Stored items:
================
(** X10. With [n_stations >= 1] (and a [randbelow] whose draws are in
    range), the file [generate_synthetic_data] writes is the header line
    followed by [n_sessions] data lines numbered from 1, each with a station
    in [1, n_stations], a start within the 30 days from 2025-01-01 at a
    whole minute, a duration of 15 to 240 minutes, the energy text of a
    draw and a success flag of 0 or 1. *)
Theorem generate_synthetic_data_file (csv_path : string) (n_sessions n_stations seed : Z)
    (w : world St) :
  0 < n_stations ->
  ∃ ls, length ls = Z.to_nat n_sessions ∧ Forall (gen_line_ok energy_text n_stations) ls ∧
    files (generate_synthetic_data rng_seed randbelow random energy_text lt_09
             csv_path n_sessions n_stations seed w).1.2 !! csv_path
    = Some (String.append (csv_line header) (gen_lines_text 1 ls)).
Proof.
  intros Hn.
  destruct (gen_sessions_lines n_stations (Z.to_nat n_sessions) 1
              (mk_gstate (rng_seed seed) [] (String.append EmptyString (csv_line header))) Hn)
    as (ls & st & E & L & Fl & O).
  exists ls. split; [done|]. split; [done|].
  unfold generate_synthetic_data, gbind at 1. simpl. rewrite E. simpl.
  rewrite lookup_insert_eq. rewrite O. reflexivity.
Qed.
End GeneratorFormat.

Lemma generate_synthetic_data_file_witness :
  (∀ n s : Z, 0 < n -> 0 <= (s mod n, s * 7 + 3).1 < n) ∧ 0 < 5 ∧
  ∃ ls, length ls = Z.to_nat 3 ∧
    Forall (gen_line_ok (λ (_ : Z) (_ : Z), "1.5") 5) ls ∧
    files (generate_synthetic_data (λ s : Z, s) (λ n s, (s mod n, s * 7 + 3))
             (λ s, (s mod 100, s * 7 + 3)) (λ (_ : Z) (_ : Z), "1.5") (λ x, x <? 90)
             "charging_sessions.csv" 3 5 42 (mk_world 0 ∅)).1.2 !! "charging_sessions.csv"
    = Some (String.append (csv_line header) (gen_lines_text 1 ls)).
Proof.
  assert (R : ∀ n s : Z, 0 < n -> 0 <= (s mod n, s * 7 + 3).1 < n)
    by (intros n s Hn; simpl; apply Z.mod_pos_bound; lia).
  split; [exact R|]. split; [lia|].
  exact (generate_synthetic_data_file (λ s : Z, s) (λ n s, (s mod n, s * 7 + 3))
           (λ s, (s mod 100, s * 7 + 3)) (λ (_ : Z) (_ : Z), "1.5") (λ x, x <? 90) R
           "charging_sessions.csv" 3 5 42 (mk_world 0 ∅) ltac:(lia)).
Defined.

Lemma str_append_cons (c : ascii) (s t : string) :
  String.append (String c s) t = String c (String.append s t).
Proof. reflexivity. Qed.

Lemma str_length_append (s t : string) :
  String.length (String.append s t) = (String.length s + String.length t)%nat.
Proof. induction s as [|c s IH]; [reflexivity|]. rewrite str_append_cons. simpl. by rewrite IH. Qed.

Lemma length_pad (w : nat) (n : Z) : String.length (pad w n) = w.
Proof.
  revert n. induction w as [|w IH]; intros n; [reflexivity|].
  cbn [pad]. rewrite str_length_append, IH. simpl. lia.
Qed.

Lemma compare_app (s1 s2 t1 t2 : string) :
  String.length s1 = String.length s2 ->
  String.compare (String.append s1 t1) (String.append s2 t2)
  = match String.compare s1 s2 with Eq => String.compare t1 t2 | r => r end.
Proof.
  revert s2. induction s1 as [|c1 s1 IH]; intros [|c2 s2] Hl; simpl in Hl; try discriminate.
  - reflexivity.
  - rewrite !str_append_cons. cbn [String.compare].
    destruct (Ascii.compare c1 c2); [apply IH; lia|reflexivity|reflexivity].
Qed.

Lemma digit_compare (x y : Z) :
  0 <= x <= 9 -> 0 <= y <= 9 ->
  Ascii.compare (digit_char x) (digit_char y) = Z.compare x y.
Proof.
  intros Hx Hy.
  assert (Ex : x = 0 ∨ x = 1 ∨ x = 2 ∨ x = 3 ∨ x = 4 ∨ x = 5 ∨ x = 6 ∨ x = 7 ∨ x = 8 ∨ x = 9)
    by lia.
  assert (Ey : y = 0 ∨ y = 1 ∨ y = 2 ∨ y = 3 ∨ y = 4 ∨ y = 5 ∨ y = 6 ∨ y = 7 ∨ y = 8 ∨ y = 9)
    by lia.
  destruct Ex as [->|[->|[->|[->|[->|[->|[->|[->|[->| ->]]]]]]]]];
  destruct Ey as [->|[->|[->|[->|[->|[->|[->|[->|[->| ->]]]]]]]]]; reflexivity.
Qed.

Lemma compare_pad (w : nat) (a b : Z) :
  0 <= a < 10 ^ Z.of_nat w -> 0 <= b < 10 ^ Z.of_nat w ->
  String.compare (pad w a) (pad w b) = Z.compare a b.
Proof.
  revert a b. induction w as [|w IH]; intros a b Ha Hb.
  - simpl in Ha, Hb. assert (a = 0) as -> by lia. assert (b = 0) as -> by lia. reflexivity.
  - rewrite Nat2Z.inj_succ, Z.pow_succ_r in Ha, Hb by lia.
    cbn [pad]. rewrite compare_app by (by rewrite !length_pad).
    rewrite IH by (split; [apply Z.div_pos; lia|apply Z.div_lt_upper_bound; lia]).
    cbn [String.compare].
    pose proof (Z.mod_pos_bound a 10 ltac:(lia)). pose proof (Z.mod_pos_bound b 10 ltac:(lia)).
    rewrite digit_compare by lia.
    pose proof (Z.div_mod a 10 ltac:(lia)). pose proof (Z.div_mod b 10 ltac:(lia)).
    destruct (Z.compare_spec (a / 10) (b / 10)).
    + destruct (Z.compare_spec (a mod 10) (b mod 10)); symmetry.
      * apply Z.compare_eq_iff. lia.
      * apply Z.compare_lt_iff. lia.
      * apply Z.compare_gt_iff. lia.
    + symmetry. apply Z.compare_lt_iff. lia.
    + symmetry. apply Z.compare_gt_iff. lia.
Qed.

Lemma compare_dash (s t : string) :
  String.compare (String.append "-" s) (String.append "-" t) = String.compare s t.
Proof. reflexivity. Qed.

Lemma compare_iso (y1 m1 d1 y2 m2 d2 : Z) :
  0 <= y1 < 10000 -> 0 <= m1 < 100 -> 0 <= d1 < 100 ->
  0 <= y2 < 10000 -> 0 <= m2 < 100 -> 0 <= d2 < 100 ->
  String.compare (iso_date y1 m1 d1) (iso_date y2 m2 d2)
  = Z.compare (y1 * 10000 + m1 * 100 + d1) (y2 * 10000 + m2 * 100 + d2).
Proof.
  intros. unfold iso_date.
  rewrite compare_app by (by rewrite !length_pad).
  rewrite compare_pad by pow_bound. rewrite compare_dash.
  rewrite compare_app by (by rewrite !length_pad).
  rewrite compare_pad by pow_bound. rewrite compare_dash.
  rewrite compare_pad by pow_bound.
  destruct (Z.compare_spec y1 y2).
  - destruct (Z.compare_spec m1 m2).
    + destruct (Z.compare_spec d1 d2); symmetry;
        [apply Z.compare_eq_iff|apply Z.compare_lt_iff|apply Z.compare_gt_iff]; lia.
    + symmetry. apply Z.compare_lt_iff. lia.
    + symmetry. apply Z.compare_gt_iff. lia.
  - symmetry. apply Z.compare_lt_iff. lia.
  - symmetry. apply Z.compare_gt_iff. lia.
Qed.

Lemma key_split (k : Z) :
  0 <= k -> k = k / 10000 * 10000 + (k / 100) mod 100 * 100 + k mod 100.
Proof.
  intros Hk. pose proof (Z.div_mod k 100 ltac:(lia)).
  pose proof (Z.div_mod (k / 100) 100 ltac:(lia)).
  assert (E : k / 100 / 100 = k / 10000) by (rewrite Z.div_div by lia; reflexivity).
  rewrite E in *. lia.
Qed.

Lemma compare_key_dates (ka kb : Z) :
  0 <= ka < 100000000 -> 0 <= kb < 100000000 ->
  String.compare (date (key_time_row ka)) (date (key_time_row kb)) = Z.compare ka kb.
Proof.
  intros Ha Hb. unfold key_time_row. cbn [date].
  rewrite compare_iso.
  - rewrite <- !key_split by lia. reflexivity.
  - split; [apply Z.div_pos; lia|apply Z.div_lt_upper_bound; lia].
  - apply Z.mod_pos_bound. lia.
  - apply Z.mod_pos_bound. lia.
  - split; [apply Z.div_pos; lia|apply Z.div_lt_upper_bound; lia].
  - apply Z.mod_pos_bound. lia.
  - apply Z.mod_pos_bound. lia.
Qed.
(** * Juno backend: response envelopes and the async controller wrapper

    A shallow embedding of

      - [src/utils/api-error.ts]      (class [ApiError], interface [ErrorDetail]),
      - the module imported as [@/utils/api-response]
                                      (class [ApiResponse], interface [ResponseMetadata]),
      - [src/utils/async-handler.ts]  ([asyncHandler], type [AsyncController]),
      - [src/controllers/healthcheck.controllers.ts] ([healthCheck]),
      - [src/app.ts]                  (the [origin] option of the CORS set-up),

    followed by the properties of these definitions.

    Conventions of the embedding.

      - A TypeScript [number] is a [JS.number]: [NaN], an infinity, or the
        rational a finite double denotes, with the comparisons of
        JavaScript ([NaN] compares false with everything).  An integer
        literal of the sources is written as an integer of [Z].
      - An optional parameter or field ([x?: T], or a parameter with a
        default) is an [option]: [None] is JavaScript's [undefined].
      - Every function and method is a computation of the monad [JS]: it
        reads the [World] (the clock behind [new Date()], the call stack
        behind [Error.captureStackTrace]), appends to a log of observable
        events, may leave promise reactions for the event loop, and either
        returns a value or throws.
      - The object a [toJSON] method returns is the ordered list of its
        own properties, in insertion order. *)

From Stdlib Require Import ZArith List String Bool Lia Permutation DecimalString.
From Stdlib Require Import Ascii QArith.
From ExtLib Require Import Structures.Monad.
Import ListNotations.
Import MonadNotation.
(** X12: the layout the permute rule registers.  When the rule aliases, the
    output is entered with the input tensor as its source; its allocation
    domain lists, in the allocation order of the input's preferred layout,
    the images of the non-reduction dimensions under the pairwise map, and
    every image keeps the contiguity flag of its dimension.  The logical
    order of the output plays no part. *)
Theorem handle_LoadStoreOp_layout (inp out : TensorView)
    (st st' : AliasAnalysisResult) (in_layout : Layout) :
  preferredLayout st (ValTensor inp) = Ok in_layout →
  computePermutation (getMaybeRFactorDomain inp) (allocation_domain in_layout)
    ≠ None →
  handle_LoadStoreOp' (ValTensor inp) out st = Ok st' →
  ∃ L,
    alias_to_source_ st' !! out = Some (inp, L) ∧
    Forall2 (λ id out_id, mapProducerToConsumer inp out id = Some out_id)
      (kept_dims isReduction in_layout).*1 (allocation_domain L) ∧
    contiguity L = (kept_dims isReduction in_layout).*2.
Proof.
  intros Hpref Hperm H. unfold handle_LoadStoreOp in H.
  cbn [as_TensorView] in H. rewrite Hpref in H. cbn [mbind res_bind] in H.
  destruct (computePermutation _ _); [|done].
  cbn [has_value negb] in H. inv_bind H. rename a into L.
  apply carry_over_spec in Ha as (images & Himg & Halloc & Hcontig).
  apply add_Ok in H as [_ ->]. exists L. cbn in *.
  split_and!; [apply lookup_insert_eq | by rewrite Halloc | done].
Qed.

(** X13: the outcomes of the permute rule once the input's preferred
    layout is a permutation of its logical domain and is well formed.  A
    non-reduction allocation dimension without an image under the pairwise
    map is fatal ([std::out_of_range]); otherwise the rule registers the
    output when it has no source yet and is fatal when it has one.  There
    is no soft refusal on this path. *)
Theorem handle_LoadStoreOp_outcome (inp out : TensorView)
    (st : AliasAnalysisResult) (in_layout : Layout) :
  preferredLayout st (ValTensor inp) = Ok in_layout →
  computePermutation (getMaybeRFactorDomain inp) (allocation_domain in_layout)
    ≠ None →
  layout_wf in_layout →
  ((∃ id, id ∈ allocation_domain in_layout ∧ isReduction id = false ∧
          mapProducerToConsumer inp out id = None) →
   handle_LoadStoreOp' (ValTensor inp) out st = Err OutOfRange) ∧
  ((∀ id, id ∈ allocation_domain in_layout → isReduction id = false →
          is_Some (mapProducerToConsumer inp out id)) →
   (alias_to_source_ st !! out = None →
    ∃ st', handle_LoadStoreOp' (ValTensor inp) out st = Ok st' ∧ st' ≠ st) ∧
   (alias_to_source_ st !! out ≠ None →
    handle_LoadStoreOp' (ValTensor inp) out st = Err NvfError)).
Proof.
  intros Hpref Hperm Hwf. unfold handle_LoadStoreOp.
  cbn [as_TensorView]. rewrite Hpref. cbn [mbind res_bind].
  destruct (computePermutation _ _); [|done]. cbn [has_value negb].
  unfold layout_wf in Hwf. split.
  - intros (id & Hel & Hred & Hnone).
    rewrite (carry_over_unmapped _ _ _ _ _ _ id); [done | lia | done..].
  - intros Hmap.
    destruct (carry_over_total isReduction (mapProducerToConsumer inp out)
                (allocation_domain in_layout) 0 (contiguity in_layout)
                {| allocation_domain := []; contiguity := [] |})
      as [L HL]; [done | lia |].
    rewrite HL. cbn [mbind res_bind]. unfold add. split.
    + intros Hnone. rewrite Hnone. eexists. split; [done|].
      intros Heq. apply (f_equal (λ s, alias_to_source_ s !! out)) in Heq.
      cbn in Heq. rewrite lookup_insert_eq, Hnone in Heq. done.
    + intros Hsome. by destruct (alias_to_source_ st !! out).
Qed.
(** ** Example worlds *)

Module Example.
Section Example.
Context {T : Type} `{PyNum T}.

(** A configuration: 10 time units of production checkpointed every 3, on
    three lambda windows and eight threads. *)
Definition a_config (platform : string) (run_parallel restart minimise : bool)
    : Config T :=
  {| restart := restart;
     runtime := num_of_int 10;
     checkpoint_frequency := num_of_int 3;
     energy_frequency := num_lit 1 10;
     frame_frequency := num_of_int 1;
     equilibration_time := num_zero;
     equilibration_timestep := num_lit 1 1000;
     equilibration_constraints := false;
     timestep := num_lit 4 1000;
     constraint := "h_bonds";
     perturbable_constraint := "h_bonds_not_heavy_perturbed";
     minimise := minimise;
     save_trajectories := true;
     save_energy_components := false;
     save_velocities := false;
     platform := platform;
     run_parallel := run_parallel;
     num_lambda := Some 3;
     max_threads := 8;
     max_gpus := None;
     extra_args := ∅;
     temperature := num_of_int 300;
     output_directory := "output";
     lambda_schedule := "standard_morph" |}.

(** A world before [run]: a caller's list [[0, 1]] at reference [0], a
    system that has simulated [elapsed] time units, an outside where
    nothing fails. *)
Definition a_world (c : Config T) (elapsed : T) : world T :=
  {| config := c;
     lists := {[ 0%nat := [num_zero; num_one] ]};
     cuda_visible_devices := Some "0,1,2,3";
     runner_system := {| perturbable := true; time := elapsed |};
     runner_has_space := true;
     lambda_values := [num_zero; num_lit 1 2; num_one];
     max_workers := None;
     gpu_pool := None;
     sim := None;
     trace := [];
     engine := fun _ _ => None |}.

(** The same world with another outside. *)
Definition with_engine (f : list (event T) -> event T -> option exn)
    (w : world T) : world T :=
  {| config := config w; lists := lists w;
     cuda_visible_devices := cuda_visible_devices w;
     runner_system := runner_system w; runner_has_space := runner_has_space w;
     lambda_values := lambda_values w; max_workers := max_workers w;
     gpu_pool := gpu_pool w; sim := sim w; trace := trace w;
     engine := f |}.

(** The world after [Dynamics(system, 0.5, lambda_values, lambda_energy,
    config)] was bound to [Runner._sim], when the construction succeeds. *)
Definition with_window (w : world T) : world T :=
  match Dynamics.new (runner_system w) (num_lit 1 2) (lambda_values w)
          (Some (Some 0%nat)) None None None w with
  | (Ok d, w') => with_sim d w'
  | (Raise _, w') => w'
  end.

(** An outside in which every production [Run] raises. *)
Definition run_fails (h : list (event T)) (e : event T) : option exn :=
  match e with
  | Run _ _ => Some (EngineError 1)
  | _ => None
  end.

(** An outside in which the first minimisation raises and nothing else. *)
Definition first_minimisation_fails (h : list (event T)) (e : event T)
    : option exn :=
  match e with
  | Minimise _ _ _ =>
      if existsb (fun e' => match e' with Minimise _ _ _ => true | _ => false end) h
      then None else Some (EngineError 2)
  | _ => None
  end.

End Example.

(** Worlds with rational numbers. *)
Definition rational_input : world Q :=
  a_world (a_config "cpu" false false true) 0%Q.

(** A restart after 6 of the 10 time units. *)
Definition restarted : world Q :=
  a_world (a_config "cpu" false true true) 6%Q.

(** A sequential run on the CPU. *)
Definition sequential : world Q :=
  a_world (a_config "cpu" false false true) 0%Q.

(** Parallel runs: eight threads, or the four devices [0,1,2,3]. *)
Definition parallel_cpu : world Q :=
  a_world (a_config "cpu" true false true) 0%Q.

Definition parallel_cuda : world Q :=
  a_world (a_config "cuda" true false true) 0%Q.

(** A window of a parallel CUDA run about to start, one device in the
    pool. *)
Definition one_device : world Q :=
  with_gpu_pool ["0"%string] parallel_cuda.

(** A window at [lambda = 0.5] ready to run. *)
Definition window : world Q := with_window rational_input.

(** The same without minimisation, in an outside where the engine fails. *)
Definition failing_window : world Q :=
  with_engine run_fails
    (with_window (a_world (a_config "cpu" false false false) 0%Q)).

(** The same with minimisation, the first minimisation failing. *)
Definition retried_window : world Q :=
  with_engine first_minimisation_fails window.

(** Worlds with binary64 numbers: a caller's list with a duplicate, and a
    restart after 0.3 time units with a checkpoint every 0.1. *)
Definition duplicated_input : world float :=
  with_lists {[ 0%nat := [0.5%float; 0.5%float] ]}
    (a_world (a_config "cpu" false false true) 0%float).

(** The caller's list out of order, in binary64. *)
Definition binary64_input : world float :=
  with_lists {[ 0%nat := [1%float; 0%float] ]}
    (a_world (a_config "cpu" false false true) 0%float).

Definition restarted_binary64 : world float :=
  a_world (set_checkpoint_frequency 0.1%float
             (a_config "cpu" false true true)) 0.3%float.

End Example.

(** ** Further vocabulary *)

(** The number a finite binary64 value stands for. *)
Definition exact_value (x : float) : Q :=
  match Prim2SF x with
  | S754_finite s m e =>
      (if s then -1 else 1) * inject_Z (Zpos m) * Qpower 2 e
  | _ => 0
  end.

(** [",".join(l)] *)
Fixpoint join_comma (l : list string) : string :=
  match l with
  | [] => EmptyString
  | [s] => s
  | s :: r => (s ++ String ","%char (join_comma r))%string
  end.

(** No comma among the characters of [s]. *)
Fixpoint comma_free (s : string) : bool :=
  match s with
  | EmptyString => true
  | String c r => negb (Ascii.eqb c ","%char) && comma_free r
  end.

(** The value of [f] is the same before and after. *)
Definition keeps {T A : Type} (f : world T -> A) : relation (world T) :=
  fun w w' => f w' = f w.

(** The events of the equilibration stage of [Dynamics._run], and those of
    a minimisation. *)
Definition is_equilibration {T : Type} (e : event T) : bool :=
  match e with
  | Log _ (MsgEquilibrating _) | SetupDynamics true | Equilibrate _
  | SetTimeZero => true
  | _ => false
  end.

Definition is_minimisation {T : Type} (e : event T) : bool :=
  match e with
  | Log _ (MsgMinimising _) | Minimise _ _ _ => true
  | _ => false
  end.

(** The [lambda_windows] of the engine runs, in order. *)
Definition lambda_windows {T : Type} (evs : list (event T)) : list (list T) :=
  omap (fun e => match e with Run _ la => Some la | _ => None end) evs.

(** Both relations hold. *)
Definition both {T : Type} (R1 R2 : relation (world T)) : relation (world T) :=
  fun w w' => R1 w w' /\ R2 w w'.

(** Every engine run of [evs] has the lambda windows [la]. *)
Definition runs_with {T : Type} (la : list T) (e : event T) : Prop :=
  match e with
  | Run _ la' => la' = la
  | _ => True
  end.

(** ** [Dynamics.create_filenames]: the names

    The static method builds the file names of a window from
    [f"{lambda_value:.5f}"]; on a restart it probes the output directory for
    the first configuration file name that is free. *)

(** [f"{x:.5f}"] *)
Class PyFormat (T : Type) : Type := {
  num_fixed5 : T -> string
}.

Module Files.

(** The digit [d] as a character. *)
Definition digit (d : Z) : ascii := ascii_of_nat (48 + Z.to_nat d).

(** [n] hundred-thousandths, [0 <= n], printed with five decimals: the
    integer part, a point, and the five digits of the rest. *)
Definition fixed5 (neg : bool) (n : Z) : string :=
  let m := n mod 100000 in
  ((if neg then "-" else "") ++ str_of_nat (Z.to_nat (n / 100000)) ++
   String "."
     (String (digit (m / 10000 mod 10))
     (String (digit (m / 1000 mod 10))
     (String (digit (m / 100 mod 10))
     (String (digit (m / 10 mod 10))
     (String (digit (m mod 10)) EmptyString))))))%string.

(** A rational: its exact value rounded half-even to five decimals; the
    sign of a negative value stays when it rounds to zero. *)
Definition fixed5_Q (x : Q) : string :=
  fixed5 (Qnum x <? 0)
         (round_half_even (Z.abs (Qnum x) * 100000) (Zpos (Qden x))).

(** A double: the same on its exact value. *)
Definition fixed5_float (x : float) : string :=
  match Prim2SF x with
  | S754_nan => "nan"
  | S754_infinity s => if s then "-inf" else "inf"
  | S754_zero s => fixed5 s 0
  | S754_finite s m e =>
      let num := if 0 <=? e then Zpos m * 2 ^ e else Zpos m in
      let den := if 0 <=? e then 1 else 2 ^ (- e) in
      fixed5 s (round_half_even (num * 100000) den)
  end.

(** [f"{base_filename}_{file_number}.{suffix}" if file_number > 0 else
    f"{base_filename}.{suffix}"] *)
Definition numbered_name (base_filename suffix : string) (file_number : nat)
    : string :=
  match file_number with
  | O => base_filename ++ String "." suffix
  | S _ => base_filename ++ String "_" (str_of_nat file_number ++ String "." suffix)
  end%string.

(** The loop of [increment_filename] from [file_number] on, for at most
    [fuel] passes; [dir] holds the names that exist in the output
    directory. *)
Fixpoint increment_filename_from (dir : gset string)
    (base_filename suffix : string) (fuel file_number : nat)
    : option string :=
  match fuel with
  | O => None
  | S fuel' =>
      let filename := numbered_name base_filename suffix file_number in
      if decide (filename ∈ dir)
      then increment_filename_from dir base_filename suffix fuel'
             (S file_number)
      else Some filename
  end.

(** [increment_filename(base_filename, suffix)]: one pass more than there
    are names in the directory is enough. *)
Definition increment_filename (dir : gset string)
    (base_filename suffix : string) : option string :=
  increment_filename_from dir base_filename suffix (S (size dir)) 0.

Section Names.
Context {T : Type} `{PyNum T} `{PyFormat T}.

(** [create_filenames(lambda_array, lambda_value, output_directory,
    restart)], in a directory that holds the names [dir].  [None] stands
    for a probe that does not end. *)
Definition create_filenames (dir : gset string) (lambda_array : list T)
    (lambda_value : T) (restart : bool)
    : option (outcome (gmap string string)) :=
  if Dynamics.contains lambda_value lambda_array then
    let lam := num_fixed5 lambda_value in
    config_name ← (if restart then increment_filename dir "config" "yaml"
                   else Some "config.yaml"%string);
    Some (Ok
      (<["config" := config_name]>
       (<["energy_components" := ("energy_components_" ++ lam ++ ".txt")%string]>
       (<["trajectory_chunk" := ("traj_" ++ lam ++ "_")%string]>
       (<["trajectory" := ("traj_" ++ lam ++ ".dcd")%string]>
       (<["energy_traj" := ("energy_traj_" ++ lam ++ ".parquet")%string]>
       (<["checkpoint" := ("checkpoint_" ++ lam ++ ".s3")%string]>
       (<["topology1" := "system1.prm7"%string]>
       (<["topology0" := "system0.prm7"%string]> ∅)))))))))
  else Some (Raise (ValueError "lambda_value not in lambda_array")).

End Names.
End Files.

#[global] Instance Q_format : PyFormat Q := {| num_fixed5 := Files.fixed5_Q |}.
#[global] Instance float_format : PyFormat float :=
  {| num_fixed5 := Files.fixed5_float |}.

(** ** Further example worlds *)

Module Example2.
Import Example.

(** [_initialise_simulation] with the energy-sample list [lambda_energy]
    passed to the constructor: a way to build the simulation that
    succeeds. *)
Definition initialise_with_energy (lambda_energy : loc)
    (system : System Q) (lambda_value : Q) (device : option device)
    : M Q unit :=
  lambda_values <- get lambda_values;;
  has_space <- get runner_has_space;;
  try_except
    (d <- Dynamics.new system lambda_value lambda_values
            (Some (Some lambda_energy)) None (Some device) (Some has_space);;
     modify (with_sim d))
    (fun e => log Warning (MsgSystemCreationFailed lambda_value);;; raise e).

(** A window function that completes at once. *)
Definition completes (lambda_value : Q) : M Q (@Runner.result Q) :=
  ret (Runner.Complete lambda_value).

(** The window of the parallel CUDA run, the simulation constructed. *)
Definition constructed_on_device : world Q :=
  (initialise_with_energy 0%nat (runner_system one_device) (1 # 2)%Q
     (Some (DevStr "0"))
     (acquired (1 # 2)%Q "0"%string [] one_device)).2.

(** The parallel CPU run, its workers chosen. *)
Definition workers_chosen : world Q :=
  ((Runner._create_shared_resources;;; Runner.configure_workers 3)
     parallel_cpu).2.

(** The restart, after the construction of a first session. *)
Definition restarted_once : world Q :=
  (Dynamics.__init__ (runner_system restarted) (1 # 2)%Q
     (lambda_values restarted) (Some 0%nat) (1 # 1000)%Q None true
     restarted).2.

(** Two windows whose lambdas agree to five decimals. *)
Definition close_lambdas : list Q := [(1 # 2)%Q; (500001 # 1000000)%Q].

End Example2.

Module Example3.
Import Example.

(** A session in binary64, with the given runtime and checkpoint
    frequency. *)
Definition binary64_window (runtime checkpoint_frequency : float)
    : world float :=
  with_window
    (a_world (set_checkpoint_frequency checkpoint_frequency
                (set_runtime runtime (a_config "cpu" false false true)))
             0%float).

(** The session of a restart: [elapsed] time units have been simulated and
    the configured runtime is [runtime]. *)
Definition resumed (runtime elapsed : Q) : world Q :=
  with_window
    (a_world (set_runtime runtime (a_config "cpu" false true true)) elapsed).

End Example3.

(** * Properties *)

(** ** Gradient neighbours *)

Section GradientNeighbours.
Local Open Scope float_scope.

(** The error is raised exactly when both neighbours leave [0, 1]. *)
Lemma generate_lam_vals_raises {T : Type} `{PyNum T} (b i : T) :
  (exists e, Dynamics.generate_lam_vals b i = Raise e) <->
  num_lt num_one (num_add b i) && num_lt (num_sub b i) num_zero = true.
Proof.
  unfold Dynamics.generate_lam_vals.
  destruct (num_lt num_one (num_add b i)), (num_lt (num_sub b i) num_zero);
    simpl; split; try discriminate; try reflexivity; eauto;
    intros [e He]; discriminate.
Qed.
================
## [Directions]
Extract from the records above the lines from the one containing "Definition restarted_once : world" to the one containing "Local Open Scope float_scope.", both lines included, exactly as they appear and with nothing else.

## [Task result]
Definition restarted_once : world Q :=
  (Dynamics.__init__ (runner_system restarted) (1 # 2)%Q
     (lambda_values restarted) (Some 0%nat) (1 # 1000)%Q None true
     restarted).2.

(** Two windows whose lambdas agree to five decimals. *)
Definition close_lambdas : list Q := [(1 # 2)%Q; (500001 # 1000000)%Q].

End Example2.

Module Example3.
Import Example.

(** A session in binary64, with the given runtime and checkpoint
    frequency. *)
Definition binary64_window (runtime checkpoint_frequency : float)
    : world float :=
  with_window
    (a_world (set_checkpoint_frequency checkpoint_frequency
                (set_runtime runtime (a_config "cpu" false false true)))
             0%float).

(** The session of a restart: [elapsed] time units have been simulated and
    the configured runtime is [runtime]. *)
Definition resumed (runtime elapsed : Q) : world Q :=
  with_window
    (a_world (set_runtime runtime (a_config "cpu" false true true)) elapsed).

End Example3.

(** * Properties *)

(** ** Gradient neighbours *)

Section GradientNeighbours.
Local Open Scope float_scope.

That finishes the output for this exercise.